But let's go in order and go back to Barbero.

Barbero complains that the Italians believed that they would win the war. Which was. And there was a reason why they believed it: by entering the war a year later, they had already realized that Austria would collapse, and probably Germany too. It was a low-hanging fruit, because in any case, Austria collapsed throughout the First World War. Diaz, the much acclaimed, organized the comeback against a country in whose capital there was no food and people were starving on the streets. He could also wait on the Piave, and the Austrians would collapse under his eyes.
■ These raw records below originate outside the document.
(** C25: transient failures end: a message whose failures are recorded is
    requeued fewer than MaxAttempts times in all, whatever else happens to the
    store in between, as long as its attempts are not forgotten; a delivery
    that is recorded once more is not sent round again. *)
Theorem retries_end sha256 decode_stream schema_decode schema_valid json_valid json_quote json_text config d e n s s' :
  config_validate config = Ok tt -> ParseEntryConfirmed decode_stream (Body d) = Ok e -> pending_inv (pending s) ->
  requeued sha256 decode_stream schema_decode schema_valid json_valid json_quote json_text config d e n s s' ->
  Z.of_nat n < MaxAttempts config.
Proof.
  intros Hc Ep Hi H. assert (0 <= attempts_of (ascii_lower (EventID e)) (pending s)) as H0.
  { unfold attempts_of. destruct (List.find _ _) as [r|] eqn:E; [|done]. apply List.find_some in E as [E%list_elem_of_In _].
    pose proof (pv_attempts _ Hi r E). lia. }
  destruct n as [|n].
  - unfold config_validate in Hc. case_hyp Hc; [done|]. destruct (topology_validate _); [|done]. cbn [mbind result_bind] in Hc.
    do 2 (case_hyp Hc; [done|]). case_hyp Hc; [done|]. bool_to_prop. cbn. lia.
  - pose proof (requeued_attempts _ _ _ _ _ _ _ _ _ _ _ _ _ Ep H ltac:(lia)). lia.
Qed.

(** ** At concrete inputs *)
Definition sample_wire : json := JObj
  [("event_id", JStr (EventID sample_event)); ("event_type", JStr EntryConfirmedV1);
   ("occurred_at", JStr (format_rfc3339 (OccurredAt sample_event))); ("merchant_id", JStr (MerchantID sample_event));
   ("merchant_position", JInt 1); ("entry_id", JStr (EntryID sample_event)); ("entry_type", JStr EntryCredit);
   ("amount_minor", JInt 1000); ("currency", JStr "BRL"); ("business_date", JStr (format_date 739000));
   ("confirmed_at", JStr (format_rfc3339 (ConfirmedAt sample_event))); ("original_entry_id", JNull);
   ("traceparent", JStr (Traceparent sample_event))].
Definition sample_decode (_ : string) : result (json * trailing) := Ok (sample_wire, AtEOF).
Definition sample_schema (_ : string) : result json := Ok sample_wire.
Definition sample_delivery : delivery :=
  let e := Canonical sample_event in
  {| MessageId := EventID e; Type_ := EntryConfirmedV1; CorrelationId := EntryID e;
     Headers := [("event_id", EventID e); ("event_type", EventType e); ("merchant_id", MerchantID e);
       ("merchant_position", "1"); ("entry_id", EntryID e); ("traceparent", Traceparent e)]; Body := "event" |}.
Definition sample_consumer : Config :=
  {| URL := "amqps://broker"; cf_Topology := DefaultTopology; has_schema := true; ConsumerTag := "c1"; MaxAttempts := 3;
     BackoffBase := second; BackoffMax := 60 * second; ReconnectDelay := second; InjectFailure := None; AfterApply := None |}.
Definition sample_store : consumer_db := {| projection := empty_cdb; pending := empty_pending |}.
Definition sample_env (tx : tx_env) : delivery_env :=
  {| de_apply := tx; de_clear := calm 0; de_retry := calm 0; de_dead := calm 0; de_dlq := calm 0;
     de_now := 0; de_first_scale := id; de_scale := id |}.
Definition no_metrics : Metrics :=
  {| applied_total := 0; duplicates_total := 0; retries_total := 0; deadLettered_total := 0; connectionErrors_total := 0;
     appliedNanos_total := 0; backlog := (0, 0, 0, 0) |}.
Definition sample_process (tx : tx_env) (s : consumer_db) : option processingResult * consumer_db :=
  processDelivery sample_digest sample_decode sample_schema (fun _ => Ok tt) (fun _ => true) id (fun _ => "json") sample_consumer
    (sample_env tx) sample_delivery s.
Definition broken_tx : tx_env :=
  {| begin_fault := Some (EMsg "connection refused"); faults := []; commit := CommitOk; clock := 0 |}.

Lemma no_message_lost_witness :
  exists w', queue w' = [] /\ accounted sample_digest sample_decode sample_delivery w'.
Proof.
  set (w := {| queue := [sample_delivery]; dead_queue := []; state := sample_store; counters := no_metrics |}).
  destruct (handle sample_digest sample_decode sample_schema (fun _ => Ok tt) (fun _ => true) id (fun _ => "json") sample_consumer
    (sample_env (quiet 0)) 0 (Ok tt) sample_delivery no_metrics sample_store) as [[c m] s] eqn:E.
  assert (c = Some Ack) as Hc by (apply (f_equal (fun x => fst (fst x))) in E; cbn [fst] in E; rewrite <- E; vm_compute; reflexivity).
  exists {| queue := []; dead_queue := []; state := s; counters := m |}. split; [reflexivity|].
  apply (no_message_lost sample_digest sample_decode sample_schema (fun _ => Ok tt) (fun _ => true) id (fun _ => "json") sample_consumer w).
  - apply steps_refl.
  - eapply steps_cons; [|apply steps_refl].
    eapply (deliver _ _ _ _ _ _ _ _ w _ [] sample_delivery [] _ _ _ _ _ _ eq_refl E). rewrite Hc. reflexivity.
  - by left.
Defined.

Lemma retries_end_witness :
  Z.of_nat 2 < MaxAttempts sample_consumer /\
  option_map action (fst (sample_process broken_tx (snd (sample_process broken_tx (snd (sample_process broken_tx sample_store)))))) =
    Some actionDeadLetter.
Proof.
  split; [|vm_compute; reflexivity].
  apply (retries_end sample_digest sample_decode sample_schema (fun _ => Ok tt) (fun _ => true) id (fun _ => "json") sample_consumer
    sample_delivery (Canonical sample_event) 2 sample_store
    (snd (sample_process broken_tx (snd (sample_process broken_tx sample_store))))).
  - vm_compute. reflexivity.
  - vm_compute. reflexivity.
  - split; [constructor|intros r Hr; by apply elem_of_nil in Hr|intros r Hr; by apply elem_of_nil in Hr].
  - assert (exists r, sample_process broken_tx sample_store = (Some r, snd (sample_process broken_tx sample_store)) /\
      action r = actionRequeue) as (r1 & E1 & A1) by (vm_compute; eexists; split; reflexivity).
    assert (exists r, sample_process broken_tx (snd (sample_process broken_tx sample_store)) =
      (Some r, snd (sample_process broken_tx (snd (sample_process broken_tx sample_store)))) /\
      action r = actionRequeue) as (r2 & E2 & A2) by (vm_compute; eexists; split; reflexivity).
    eapply (requeued_once _ _ _ _ _ _ _ _ _ _ _ (sample_env broken_tx)); [exact E1|exact A1|vm_compute; reflexivity|apply Z.le_refl|].
    eapply (requeued_once _ _ _ _ _ _ _ _ _ _ _ (sample_env broken_tx)); [exact E2|exact A2|vm_compute; reflexivity|apply Z.le_refl|].
    apply requeued_none.
Defined.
To understand how useless this clarification is, and to understand how useless Barbero's insistence on this detail is, we should ask ourselves “but are there governments that go to war without having been attacked, thinking of losing ? Obviously not: this compulsive clarification of Barbero is due to his political position. It does not add any information, and consequently cannot explain anything . Instead for Barbero
explains everything. Everything is explained by the fact that it was thought to win the war easily. But even this "easily" is not really true.

But let's go by steps.

What was Cadorna holding?

He was holding a ragged army. When he received some divisions from the south, he was pointed out that some brigades were barefoot. They were those poor people who the Piedmontese had enlisted to combat banditry, and were usually low-cost soldiers, usually former shepherds, so they had minimal equipment. They had "reorganized", it is said, but in fact they had only added other infantrymen.
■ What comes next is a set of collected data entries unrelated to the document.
(* ===== verification/ConsumerSession.v ===== *)
(** * The consumer's connections

    adapters/inbound/rabbitmq/consumer.go, [Run], [runOnce] and [connect]: the
    consumer connects, takes deliveries one at a time until something ends the
    session, closes what it opened, and connects again after a delay until its
    context ends.  What each call to the broker answers and what each select
    receives are lists of the environment; a session whose list runs out is
    still waiting. *)

From S2P Require Import Prelude.
From S2P Require Import GoStrings.
From S2P Require Import GoTime.
From S2P Require Import Json.
From S2P Require Import ConsolidationDomain.
From S2P Require Import Projection.
From S2P Require Import ProjectionInvariant.
From S2P Require Import PendingStore.
From S2P Require Import Consumer.
From S2P Require Import ConsumerQueue.
From Stdlib Require String.
From Stdlib Require Import ZArith Lia.
Open Scope string_scope.
Open Scope Z_scope.

(** What the consumer does to its connection and to its readiness. *)
Inductive act : Type := OpenConnection | CloseConnection | OpenChannel | CloseChannel | SetReady (b : bool).

(** The answers [connect] meets, in the order of its calls; [ce_budget] is the
    time left of a context with a deadline. *)
Record connect_env : Type := {
  ce_budget : option Z; ce_dial : result unit; ce_channel : result unit; ce_topology : result unit; ce_qos : result unit }.

(** What one pass of the select receives: the context's error, the channel's
    closing (nil or not an error is [None]), a delivery with what handling it
    meets, or the end of the deliveries. *)
Inductive received : Type :=
  | GotContext (err : error)
  | GotClosed (err : option error)
  | GotDelivery (d : delivery) (env : delivery_env) (elapsed : Z) (ack : result unit)
  | DeliveriesClosed.

Record session : Type := { se_connect : connect_env; se_consume : result unit; se_received : list received }.

(** A pass of the loop of [Run]: ctx.Err() before, the session, and what the
    wait for the delay receives if the context ends first. *)
Record round : Type := { ro_err : option error; ro_session : session; ro_wait : option error }.

Definition connectTimeout (budget : option Z) : Z :=
  match budget with Some budget => if budget <? 5 * second then budget else 5 * second | None => 5 * second end.

Definition RecordConnectionError (m : Metrics) : Metrics :=
  {| applied_total := applied_total m; duplicates_total := duplicates_total m; retries_total := retries_total m;
     deadLettered_total := deadLettered_total m; connectionErrors_total := wrapu64 (connectionErrors_total m + 1);
     appliedNanos_total := appliedNanos_total m; backlog := backlog m |}.

Section Session.
Context (sha256 : string -> list Z) (decode_stream : string -> result (json * trailing)).
Context (schema_decode : string -> result json) (schema_valid : json -> result unit).
Context (json_valid : string -> bool) (json_quote : string -> string) (json_text : json -> string).
Context (config : Config) (allowInsecure : bool) (url_parse : string -> result (string * string * bool)).

Notation handling := (handle sha256 decode_stream schema_decode schema_valid json_valid json_quote json_text config).

Definition connect (env : connect_env) : result unit * list act :=
  match url_parse (URL config) with
  | Err _ => (Err (EMsg "invalid RabbitMQ URL"), [])
  | Ok (scheme, host, _) =>
      if String.eqb host "" then (Err (EMsg "invalid RabbitMQ URL"), [])
      else if negb (String.eqb scheme "amqps") && negb (String.eqb scheme "amqp" && allowInsecure)
      then (Err (EMsg "RabbitMQ URL must use amqps unless insecure transport is explicitly enabled"), [])
      else if connectTimeout (ce_budget env) <=? 0 then (Err (ESentinel "context.DeadlineExceeded"), [])
      else
        match ce_dial env with
        | Err err => (Err (EWrap "connect RabbitMQ" err), [])
        | Ok _ =>
            match ce_channel env with
            | Err err => (Err (EWrap "open RabbitMQ channel" err), [OpenConnection; CloseConnection])
            | Ok _ =>
                match ce_topology env with
                | Err err => (Err err, [OpenConnection; OpenChannel; CloseChannel; CloseConnection])
                | Ok _ =>
                    match ce_qos env with
                    | Err err => (Err (EWrap "set RabbitMQ prefetch" err), [OpenConnection; OpenChannel; CloseChannel; CloseConnection])
                    | Ok _ => (Ok tt, [OpenConnection; OpenChannel])
                    end
                end
            end
        end
  end.

(** The select loop: the error it ends with, if it ends. *)
Fixpoint consume (events : list received) (m : Metrics) (s : consumer_db) : option error * Metrics * consumer_db :=
  match events with
  | [] => (None, m, s)
  | GotContext err :: _ => (Some err, m, s)
  | GotClosed None :: _ => (Some (EMsg "RabbitMQ channel closed"), m, s)
  | GotClosed (Some err) :: _ => (Some err, m, s)
  | DeliveriesClosed :: _ => (Some (EMsg "RabbitMQ delivery channel closed"), m, s)
  | GotDelivery d env elapsed ack :: rest =>
      let '(_, m, s) := handling env elapsed ack d m s in consume rest m s
  end.

Definition runOnce (x : session) (m : Metrics) (s : consumer_db) : option error * list act * Metrics * consumer_db :=
  match connect (se_connect x) with
  | (Err err, acts) => (Some err, acts, m, s)
  | (Ok _, acts) =>
      let deferred := [CloseChannel; CloseConnection] in
      match se_consume x with
      | Err err => (Some (EWrap "start RabbitMQ consume" err), acts ++ deferred, m, s)
      | Ok _ =>
          let '(ended, m, s) := consume (se_received x) m s in
          (ended, acts ++ [SetReady true] ++ match ended with Some _ => deferred | None => [] end, m, s)
      end
  end%list.

(** [Run]: what it returns, if it does, and everything it did to its
    connections. *)
Fixpoint Run (rounds : list round) (acts : list act) (m : Metrics) (s : consumer_db)
    : option error * list act * Metrics * consumer_db :=
  match rounds with
  | [] => (None, acts, m, s)
  | r :: rest =>
      match ro_err r with
      | Some err => (Some err, acts, m, s)
      | None =>
          let '(ended, did, m, s) := runOnce (ro_session r) m s in
          match ended with
          | None => (None, (acts ++ did)%list, m, s)
          | Some err =>
              let m := if errors_is err "context.Canceled" then m else RecordConnectionError m in
              let acts := (acts ++ did ++ [SetReady false])%list in
              match ro_wait r with
              | Some err => (Some err, acts, m, s)
              | None => Run rest acts m s
              end
          end
      end
  end.

(** ** Nothing stays open *)
Record line : Type := { open_connections : nat; open_channels : nat; is_ready : bool }.
Definition act_on (a : act) (l : line) : line :=
  match a with
  | OpenConnection => {| open_connections := S (open_connections l); open_channels := open_channels l; is_ready := is_ready l |}
  | CloseConnection => {| open_connections := pred (open_connections l); open_channels := open_channels l; is_ready := is_ready l |}
  | OpenChannel => {| open_connections := open_connections l; open_channels := S (open_channels l); is_ready := is_ready l |}
  | CloseChannel => {| open_connections := open_connections l; open_channels := pred (open_channels l); is_ready := is_ready l |}
  | SetReady b => {| open_connections := open_connections l; open_channels := open_channels l; is_ready := b |}
  end.
Definition line_after (acts : list act) : line :=
  fold_left (fun l a => act_on a l) acts {| open_connections := 0; open_channels := 0; is_ready := false |}.
Definition idle : line := {| open_connections := 0; open_channels := 0; is_ready := false |}.
Definition busy : line := {| open_connections := 1; open_channels := 1; is_ready := true |}.

Lemma consume_projection events m s ended m' s' : proj_inv (projection s) -> consume events m s = (ended, m', s') ->
  steps (proj_step sha256) (projection s) (projection s').
Proof.
  revert m s. induction events as [|[err|[err|]|d env elapsed ack|] rest IH]; intros m s Hi; cbn [consume];
    try (intros [= _ _ <-]; apply steps_refl).
  destruct (handling env elapsed ack d m s) as [[c m1] s1] eqn:Eh. intros H.
  assert (projection s1 = projection s \/ proj_step sha256 (projection s) (projection s1)) as Hs.
  { unfold handle in Eh. destruct (processDelivery _ _ _ _ _ _ _ _ _ _ _) as [r s2] eqn:Ep.
    apply process_projection in Ep as [Ep _]; [|done]. destruct r as [r|]; [destruct (action r), ack|]; by injection Eh as _ _ <-. }
  destruct Hs as [E|Hs]; [rewrite <-E; eapply IH; [by rewrite E|exact H]|].
  eapply steps_cons; [exact Hs|]. eapply IH; [|exact H]. by eapply proj_step_inv.
Qed.

Lemma runOnce_line x m s ended acts m' s' : runOnce x m s = (ended, acts, m', s') ->
  fold_left (fun l a => act_on a l) (acts ++ match ended with Some _ => [SetReady false] | None => [] end) idle =
  match ended with Some _ => idle | None => busy end.
Proof.
  unfold runOnce. destruct (connect (se_connect x)) as [r did] eqn:Ec.
  assert ((is_ok r = true /\ did = [OpenConnection; OpenChannel]) \/ (is_ok r = false /\
    (did = [] \/ did = [OpenConnection; CloseConnection] \/ did = [OpenConnection; OpenChannel; CloseChannel; CloseConnection]))) as Hd.
  { revert Ec. unfold connect. repeat case_goal; intros [= <- <-]; cbn; tauto. }
  destruct r as [[]|err].
  - destruct Hd as [[_ ->]|[? _]]; [|done]. destruct (se_consume x); [|by intros [= <- <- _ _]].
    destruct (consume _ _ _) as [[e m1] s1]. intros [= <- <- _ _]. by destruct e.
  - intros [= <- <- _ _]. by destruct Hd as [[? _]|[_ [-> | [-> | ->]]]].
Qed.

(** The consumer's [Run] ends only with its context, holds one connection and
    one channel while it waits in a session and none otherwise, reports itself
    ready exactly then, and changes the projection only by its ordinary
    steps. *)
Theorem Run_sound rounds m s ended acts m' s' : proj_inv (projection s) -> Run rounds [] m s = (ended, acts, m', s') ->
  (forall err, ended = Some err -> exists r, r ∈ rounds /\ (ro_err r = Some err \/ ro_wait r = Some err)) /\
  (line_after acts = idle \/ ended = None /\ line_after acts = busy) /\
  steps (proj_step sha256) (projection s) (projection s').
Proof.
  assert (forall acts0, line_after acts0 = idle -> proj_inv (projection s) -> Run rounds acts0 m s = (ended, acts, m', s') ->
    (forall err, ended = Some err -> exists r, r ∈ rounds /\ (ro_err r = Some err \/ ro_wait r = Some err)) /\
    (line_after acts = idle \/ ended = None /\ line_after acts = busy) /\
    steps (proj_step sha256) (projection s) (projection s')) as H; [|by apply H].
  revert m s. induction rounds as [|r rest IH]; intros m s acts0 Ha Hi; cbn [Run].
  - intros [= <- <- _ <-]. split; [done|]. split; [by left|apply steps_refl].
  - destruct (ro_err r) as [err|] eqn:Er.
    + intros [= <- <- _ <-]. split; [|split; [by left|apply steps_refl]]. intros ? [= <-]. exists r. split; [left|by left].
    + destruct (runOnce (ro_session r) m s) as [[[e did] m1] s1] eqn:Eo.
      assert (steps (proj_step sha256) (projection s) (projection s1)) as Hs.
      { unfold runOnce in Eo. destruct (connect _) as [[]]; [|injection Eo as _ _ _ <-; apply steps_refl].
        destruct (se_consume _); [|injection Eo as _ _ _ <-; apply steps_refl].
        destruct (consume _ _ _) as [[e2 m2] s2] eqn:Ec. injection Eo as _ _ _ <-. by eapply consume_projection. }
      apply runOnce_line in Eo. destruct e as [err|].
      * assert (line_after (acts0 ++ did ++ [SetReady false]) = idle) as Hl.
        { unfold line_after. rewrite fold_left_app. fold (line_after acts0). by rewrite Ha. }
        destruct (ro_wait r) as [werr|] eqn:Ew.
        -- intros [= <- <- _ <-]. split; [|by split; [left|]]. intros ? [= <-]. exists r. split; [left|by right].
        -- intros H. apply IH in H as (H1 & H2 & H3); [|done|by eapply (steps_invariant _ proj_inv); [|exact Hi|exact Hs]; apply proj_step_inv].
           split; [|split; [done|by eapply steps_trans]]. intros x Hx. destruct (H1 x Hx) as (q & Hq & Hor). exists q. split; [by right|done].
      * intros [= <- <- _ <-]. split; [done|]. split; [right|done]. split; [done|]. unfold line_after. rewrite fold_left_app.
        fold (line_after acts0). rewrite Ha. by rewrite app_nil_r in Eo.
Qed.
End Session.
The academies were made up of useless cialtroni, that is, nobles and humanists. The most popular was the Turin Artillery School, which threw out the top, because to use artillery you had to know how to read, at least the officers. Who knew how to read, because in the vast majority of cases they were … lawyers. They had no idea how the sine or cosine of something was calculated, and they left it up to non-commissioned officers. Who knew how to use ballistic cards and marks, that is, they knew how to aim only if the point was marked on the maps. To understand this, the enemy gunners knew how to aim during the maneuvers based on new points taken by the explorers. They don't. Also because they had few explorers on horseback, but this also admits Barbero, I see.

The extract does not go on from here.